[Dataset entries]
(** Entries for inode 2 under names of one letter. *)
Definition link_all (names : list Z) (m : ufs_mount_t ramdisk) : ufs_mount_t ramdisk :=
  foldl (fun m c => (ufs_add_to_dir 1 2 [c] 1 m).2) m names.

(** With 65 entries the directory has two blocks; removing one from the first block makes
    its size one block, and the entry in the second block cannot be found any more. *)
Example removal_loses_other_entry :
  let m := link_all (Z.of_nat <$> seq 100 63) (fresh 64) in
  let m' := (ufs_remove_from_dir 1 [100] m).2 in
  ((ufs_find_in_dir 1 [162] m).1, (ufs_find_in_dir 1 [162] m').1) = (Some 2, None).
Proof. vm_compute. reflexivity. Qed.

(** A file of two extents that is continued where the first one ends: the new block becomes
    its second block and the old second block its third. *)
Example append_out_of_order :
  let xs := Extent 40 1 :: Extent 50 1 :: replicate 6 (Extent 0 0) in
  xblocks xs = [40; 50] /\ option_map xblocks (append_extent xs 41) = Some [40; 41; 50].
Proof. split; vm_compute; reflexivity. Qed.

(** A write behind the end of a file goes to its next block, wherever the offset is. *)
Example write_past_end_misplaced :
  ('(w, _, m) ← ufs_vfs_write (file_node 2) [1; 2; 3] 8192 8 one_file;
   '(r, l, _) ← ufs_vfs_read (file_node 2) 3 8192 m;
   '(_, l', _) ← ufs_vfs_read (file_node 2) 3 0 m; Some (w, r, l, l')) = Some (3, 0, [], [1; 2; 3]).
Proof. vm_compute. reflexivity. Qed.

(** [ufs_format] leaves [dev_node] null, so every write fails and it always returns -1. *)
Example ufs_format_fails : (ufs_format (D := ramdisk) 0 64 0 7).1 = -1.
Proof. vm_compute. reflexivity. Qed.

[TASK]
Lines above that contain the string "Some" make up the answer.

[REPLY TO THE EXERCISE]
  ((ufs_find_in_dir 1 [162] m).1, (ufs_find_in_dir 1 [162] m').1) = (Some 2, None).
  xblocks xs = [40; 50] /\ option_map xblocks (append_extent xs 41) = Some [40; 41; 50].
   '(_, l', _) ← ufs_vfs_read (file_node 2) 3 0 m; Some (w, r, l, l')) = Some (3, 0, [], [1; 2; 3]).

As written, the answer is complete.